The result of that, of course, is that then we ship ammonia all over the world, and there's a
pretty big supply chain, and it's not cheap.
And so the difference between the produced factory gate cost of ammonia and the delivered price to the farmer is large because of all the supply chain in between all the transportation costs.
And the fact that ammonia is not easy to transport, right?
It's corrosive and dangerous.
And so it requires special handling.
So a lot, I think, of what we've seen is people who are saying, okay, well, if you could decentralize it, if you could economically produce it at small scale, then you can cut out a lot of that supply chain.
And importantly, the concept of economically producing at small scale, you know, the argument that these companies make is that you don't need to compete with the levelized cost of ammonia coming off of a traditional Haberbach reactor.
You need to compete a little bit closer to the delivered price that a farmer is seeing.
Now, we could debate whether that's real or not, but it relaxes the cost constraint a little bit.
So the idea is make these things small.
But the question is, can you make them small in any reasonable economic?
fashion. So Greg, as we talk about the different components of the ammonia synthesis process,
what do you think has the potential to scale down and what is really challenging to scale down?
So the classic chemical engineering way to think about this is something called the six-tenths rule.
And the six-tenths rule is essentially a rule that reflects economies of scale that are inherent to many different types of chemical
processes and related. And basically what it says is the bigger you make your plant, the bigger
the capacity of the plant or piece of equipment is, the cheaper it becomes on a unit basis.
Mathematically, the rule has stated something like this. The ratio of the cost of some
equipment or process at two different scales or two different capacities is equal to the ratio of
those capacities, some measure of capacity, raised to the 0.6 power. The
size of your equipment, the capacity of your equipment, doubles or 10xes. The cost doesn't double
over 10x. It goes up by 2 to the 0.6 or 10 to the 0.6, right? And sometimes that value is in 0.6.
Sometimes it's a little bit less. Sometimes it's a little bit more. But this is an effect that is seen
across many, many types of processes and pieces of equipment for various reasons.
And there's really just an enormous amount of historical data and examples showing this type
of relationship again and again and again.
And so if you're trying to scale down, you're working against this sixth-tenths rule, right?
You're getting this six-tenths rule in reverse.
Half the capacity isn't half the cost.
A tenth of the capacity isn't a tenth-th-th-the-cost.
worse than that, right? But a lot of people will point to something like electrolysis that's a little
bit more modular, at least the core cells and stacks and so forth, as something that maybe
should, you shouldn't have so much of that economies of scale effect. So at the end of day, if you're trying
to scale down a green Haber-Bosch plant, maybe you'll be able to do okay on the core parts of
the electrolysis side of the equation here, the cells and stacks, and so forth. But
the ammonia synthesis loop and the other kind of more conventional chemical engineering type
pieces of equipment, those bits will be tougher.
What about the air separation unit? That's often like the, it's like the forgotten part of
this system often I find. Like people, it's sort of like assumed, okay, so you got to get the
nitrogen so you're going to do an ASU. But as we've talked about before in a bunch of different
contexts, ASUs are not things that scale down super economically either, right?
Yep. Great point. You can get them at
many, many different scales from small to
world scale and you see
some big economies of scale effects there. So hard to scale down.
Yeah. Okay, so I want to move on to e-methane in a second,
but before we do, I guess here's the question at the end of the day.
What would it take? What would have a new production process
of one kind or another have to look like in order to
change the world here? Right. Like, what would be
revolutionary enough that you can imagine getting to, getting green ammonia, clean ammonia
at commodity gray ammonia prices. Is it as simple as really, really cheap clean hydrogen? Like, it may be
just that simple. But is there anything else that you can imagine would be a game changer here?

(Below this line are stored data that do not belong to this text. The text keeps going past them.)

Lemma mread_at_off q off n : mread (at_off q off) 0 n = mread q off n.
Proof. done. Qed.

Lemma mread_contents b off n :
  buf_wf b -> 0 <= off -> 0 <= n -> off + n <= b_wpos b - b_rpos b ->
  mread (contents b) off n = mread (b_mem b) (b_rpos b + off) n.
Proof. intros [] ???. unfold contents. apply mread_mread; lia. Qed.

(** Too few bytes for the checksum and the length. *)
Lemma entry_decode_short b :
  buf_wf b -> b_err b = 0 -> b_wpos b - b_rpos b < 8 ->
  entry_decode b = (RS_ERROR, or_err b SC_BUF_CORRUPT).
Proof.
  intros Hwf He Hs. pose proof Hwf as [].
  unfold entry_decode, sc_buf_get_32, sc_buf_get, sc_buf_peek_32, sc_buf_peek_32_at,
    sc_buf_peek_32_pos, sc_buf_peek_pos, sc_buf_set_rpos, sc_buf_valid, or_err.
  rewrite He. destruct (Z.gtb_spec (b_rpos b + Z.of_nat 4) (b_wpos b)) as [H4|H4]; simpl.
  - rewrite Z.add_0_r, (u32_small (b_rpos b)) by lia. zif. simpl. zif. reflexivity.
  - rewrite u32_small by lia. zif. simpl. rewrite He. zif. done.
Qed.

Lemma entry_decode_eq b :
  buf_wf b -> b_err b = 0 ->
  entry_decode b =
  match decodes (contents b) with
  | Some len => (RS_OK, with_rpos b (b_rpos b + len))
  | None => (RS_ERROR, if zlen (contents b) <? 8 then or_err b SC_BUF_CORRUPT else b)
  end.
Proof.
  intros Hwf He. pose proof Hwf as []. pose proof (zlen_contents b Hwf) as Hz.
  unfold decodes. rewrite Hz. destruct (Z.leb_spec 8 (b_wpos b - b_rpos b)) as [H8|H8].
  2: { simpl. zif. apply entry_decode_short; done || lia. }
  simpl andb. unfold entry_len, entry_crc, entry_get_32, ENTRY_LEN_OFFSET, ENTRY_CRC_OFFSET.
  rewrite !mread_at_off, !mread_contents, Z.add_0_r by (done || lia).
  unfold entry_decode, sc_buf_get_32, sc_buf_get, sc_buf_peek_32, sc_buf_peek_32_at,
    sc_buf_peek_32_pos, sc_buf_peek_pos. change (Z.of_nat 4) with 4. zif. cbv beta iota.
  cbn [b_rpos with_rpos b_wpos]. rewrite (u32_small (b_rpos b + 4)) by lia. zif.
  cbn [b_rpos with_rpos b_mem].
  set (len := le_combine (mread (b_mem b) (b_rpos b + 4) 4)).
  assert (Hlen : is_u32 len).
  { pose proof (le_combine_range (mread (b_mem b) (b_rpos b + 4) 4)) as H.
    replace (length _) with 4%nat in H; [done|]. apply Nat2Z.inj.
    symmetry. apply (zlen_mread (b_mem b) (b_rpos b + 4) 4); lia. }
  unfold sc_buf_valid, ENTRY_CRC_LEN. cbn [b_err with_rpos]. rewrite He. cbn [Z.eqb negb orb].
  rewrite sc_buf_size_wf by (apply wf_with_rpos; [done|lia]). cbn [b_rpos b_wpos with_rpos].
  assert (Hset : forall p, 0 <= p <= b_wpos b ->
    sc_buf_set_rpos (with_rpos b (b_rpos b + 4)) p = with_rpos b p).
  { intros p Hp. unfold sc_buf_set_rpos. cbn [b_wpos with_rpos]. by zif. }
  rewrite (Hset (b_rpos b)), with_rpos_id by lia.
  destruct (Z.leb_spec 4 len) as [Hl4|Hl4].
  2: { simpl. rewrite if_true; [done|]. unfold u32.
       rewrite <- (Z.mod_add _ 1) by lia. rewrite Z.mod_small by lia. zbool_solve. }
  rewrite u32_small by lia. destruct (Z.leb_spec len (b_wpos b - b_rpos b)) as [Hls|Hls].
  2: { simpl. by zif. }
  simpl andb. rewrite mread_contents by (done || lia). zif.
  destruct (_ =? _); simpl; [|done]. by rewrite u32_small, Hset by lia.
Qed.

Lemma decodes_enc e rest :
  entry_ok e -> decodes (enc_entry e ++ rest) = Some (entry_size e).
Proof.
  intros Hok. unfold decodes. rewrite entry_len_enc, entry_crc_enc by done.
  rewrite zlen_app, zlen_enc_entry. pose proof (entry_size_min e). unfold ENTRY_HEADER_SIZE in *.
  pose proof (zlen_nonneg rest).
  rewrite (proj2 (Z.leb_le 8 _)), (proj2 (Z.leb_le 4 _)), (proj2 (Z.leb_le (entry_size e) _)) by lia.
  replace (mread _ _ _) with (enc_body e); [by rewrite Z.eqb_refl|].
  unfold enc_entry. rewrite <- app_assoc, <- mread_at_off, (at_off_app _ _ 4) by apply zlen_le_split.
  symmetry. apply mread_app_l, zlen_enc_body.
Qed.

(** entry round trip.  Encoding an entry appends its byte string; decoding
    that string succeeds, consumes exactly the entry, and the accessors on it
    return the term, sequence, client id, flags, data and data length that were
    encoded. *)
Theorem entry_roundtrip b e :
  buf_wf b -> b_err b = 0 -> contents b = [] -> entry_ok e ->
  room b (entry_size e) -> no_wrap b (entry_size e) ->
  let b1 := entry_encode b (e_term e) (e_seq e) (e_cid e) (e_flags e) (e_data e) in
  sc_buf_size b1 = entry_encoded_len (zlen (e_data e)) /\
  view_entry (contents b1) = e /\
  entry_decode b1 = (RS_OK, with_rpos b1 (b_wpos b1)).
Proof.
  intros Hwf He Hc Hok Hr Hw b1.
  pose proof (entry_encode_appends b e Hwf He Hok Hr Hw) as Ha. fold b1 in Ha.
  pose proof (appended_contents _ _ _ Hwf Ha) as E. rewrite Hc in E. simpl in E.
  pose proof (a_wf _ _ _ Ha) as Hwf1. pose proof (zlen_contents b1 Hwf1) as Hz.
  rewrite E, zlen_enc_entry in Hz. split_and!.
  - rewrite sc_buf_size_wf by done. rewrite <- Hz. unfold entry_encoded_len.
    symmetry. apply u32_small, (entry_size_u32 e Hok).
  - rewrite E, <- (app_nil_r (enc_entry e)). by apply view_enc_entry.
  - rewrite entry_decode_eq by (done || by rewrite (a_err _ _ _ Ha)).
    rewrite E, <- (app_nil_r (enc_entry e)), decodes_enc by done. do 2 f_equal. lia.
Qed.

Lemma entry_roundtrip_witness :
  let e := mk_entry 3 7 42 1 [xde; xad] in
  let b1 := entry_encode (sc_buf_init 16) 3 7 42 1 [xde; xad] in
  view_entry (contents b1) = e /\ entry_decode b1 = (RS_OK, with_rpos b1 (b_wpos b1)).
Proof.
  intros e b1. apply (entry_roundtrip (sc_buf_init 16) e).
  - apply wf_init. lia.
  - reflexivity.
  - reflexivity.
  - apply (bool_decide_unpack _). reflexivity.
  - right. split; [reflexivity|]. vm_compute. discriminate.
  - right. vm_compute. reflexivity.
Defined.

(** C23: [entry_decode] on arbitrary bytes.  It accepts exactly when the readable
    bytes start with a checksum and a length of at least four, at most the
    readable size, whose checksum matches; it then advances by the length.
    Otherwise it reports an error and the read position is where it was. *)
Theorem entry_decode_total b :
  buf_wf b -> b_err b = 0 ->
  match decodes (contents b) with
  | Some len => entry_decode b = (RS_OK, with_rpos b (b_rpos b + len)) /\
      4 <= len <= sc_buf_size b
  | None => exists b', entry_decode b = (RS_ERROR, b') /\
      b_rpos b' = b_rpos b /\ b_wpos b' = b_wpos b /\ b_mem b' = b_mem b
  end.
Proof.
  intros Hwf He. rewrite entry_decode_eq by done.
  destruct (decodes (contents b)) as [len|] eqn:E.
  - split; [done|]. unfold decodes in E. revert E. case_if; [|done]. intros [= <-].
    rewrite sc_buf_size_wf, <- zlen_contents by done. zb. lia.
  - eexists. split; [done|]. by case_if.
Qed.

Lemma entry_decode_total_witness :
  exists b', entry_decode (sc_buf_wrap [x00; x00; x00; x00; x02; x00; x00; x00] 8 SC_BUF_READ)
             = (RS_ERROR, b') /\ b_rpos b' = 0.
Proof.
  destruct (entry_decode_total
    (sc_buf_wrap [x00; x00; x00; x00; x02; x00; x00; x00] 8 SC_BUF_READ)) as (b' & H & Hr & _).
  - apply (wf_wrap [x00; x00; x00; x00; x02; x00; x00; x00]). vm_compute. reflexivity.
  - reflexivity.
  - exists b'. by split.
Defined.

No, I've thought a lot about this question and really trying to think about one miracle that would
would make this happen. And I think where I am at is that, yes, I think the hydrogen is certainly a
huge part of the levelized cost, I think, from a CAP-X and also from an energy perspective.

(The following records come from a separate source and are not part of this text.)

(** The buffer of a page cut behind its first [k] entries. *)
Lemma repr_cut p es k :
  page_repr p es -> (k < length es)%nat ->
  let pos := PAGE_HEADER_LEN + total_size (take k es) in
  let p' := with_entries (with_buf p (sc_buf_set_32 (sc_buf_set_wpos (p_buf p) pos) PAGE_END_MARK))
              (take k (p_entries p)) in
  page_repr p' (take k es) /\ page_marked p'.
Proof.
  intros H Hk pos p'. pose proof (pr_wf _ _ H) as Hwf. pose proof Hwf as [].
  cbn [b_mem b_cap b_limit b_rpos b_wpos b_err with_rpos] in *.
  pose proof (pr_wpos _ _ H) as Hw. pose proof (pr_room _ _ H) as Hr.
  pose proof (total_size_nonneg (take k es)). pose proof (total_size_nonneg (drop k es)).
  assert (Ht : total_size es = total_size (take k es) + total_size (drop k es))
    by (rewrite <- total_size_app; by rewrite take_drop).
  unfold PAGE_RESERVE, ENTRY_HEADER_SIZE, PAGE_END_MARK_LEN, PAGE_HEADER_LEN in *.
  assert (Hs : sc_buf_set_wpos (p_buf p) pos = with_wpos (p_buf p) pos)
    by (unfold sc_buf_set_wpos; by zif).
  set (b := with_wpos (p_buf p) pos) in *.
  destruct (set_mark b) as (Hwf' & He' & Hr' & Hc' & Hw' & HW' & Hm').
  { split; cbn [b_mem b_cap b_limit b_rpos b_wpos b_err with_rpos with_wpos b]; done || lia. }
  { apply (pr_err _ _ H). }
  { cbn [b_wpos b_cap b with_wpos]. lia. }
  change (b_wpos b) with pos in *. change (b_cap b) with (b_cap (p_buf p)) in *.
  change (b_ref b) with (b_ref (p_buf p)) in *.
  unfold p', page_marked. rewrite Hs.
  split; [|cbn [p_buf with_entries with_buf]; by rewrite Hw'].
  split; cbn [p_buf p_map_len p_prev_index p_entries with_entries with_buf]; rewrite ?Hc', ?Hw', ?Hr'; try apply H; try done.
  - unfold PAGE_RESERVE, ENTRY_HEADER_SIZE, PAGE_END_MARK_LEN. lia.
  - apply Forall_take, (pr_ok _ _ H).
  - pose proof (pr_last _ _ H). unfold zlen in *. rewrite length_take. lia.
  - rewrite HW'. unfold written. change (b_mem b) with (b_mem (p_buf p)). change (b_wpos b) with pos.
    rewrite (pr_mem _ _ H). rewrite <- (take_drop k es) at 1. rewrite enc_entries_app, <- app_assoc, app_assoc.
    apply mread_app_l. rewrite zlen_app, zlen_page_header, zlen_enc_entries. done.
  - by rewrite (pr_entries _ _ H), take_offsets.
  - by apply marked_stops.
Qed.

So I think you need both cheap energy and you need cheap CAP-X. I think also what we were just saying
about the nitrogen generation unit, if we're going to have these decentralized smaller
productions, the nitrogen generation is a sensitivity at small scale.
And so, you know, if you said what's like one big miracle, one thing I was thinking about was if you could have a air as your input as opposed to actually eliminating the nitrogen generation completely, that coupled with the cheap electrons and also the cheap capex for the hydrogen electrolyzer could be game changer for ammonia.
Okay, let's move on to e-methane.
So sort of a different context here, right?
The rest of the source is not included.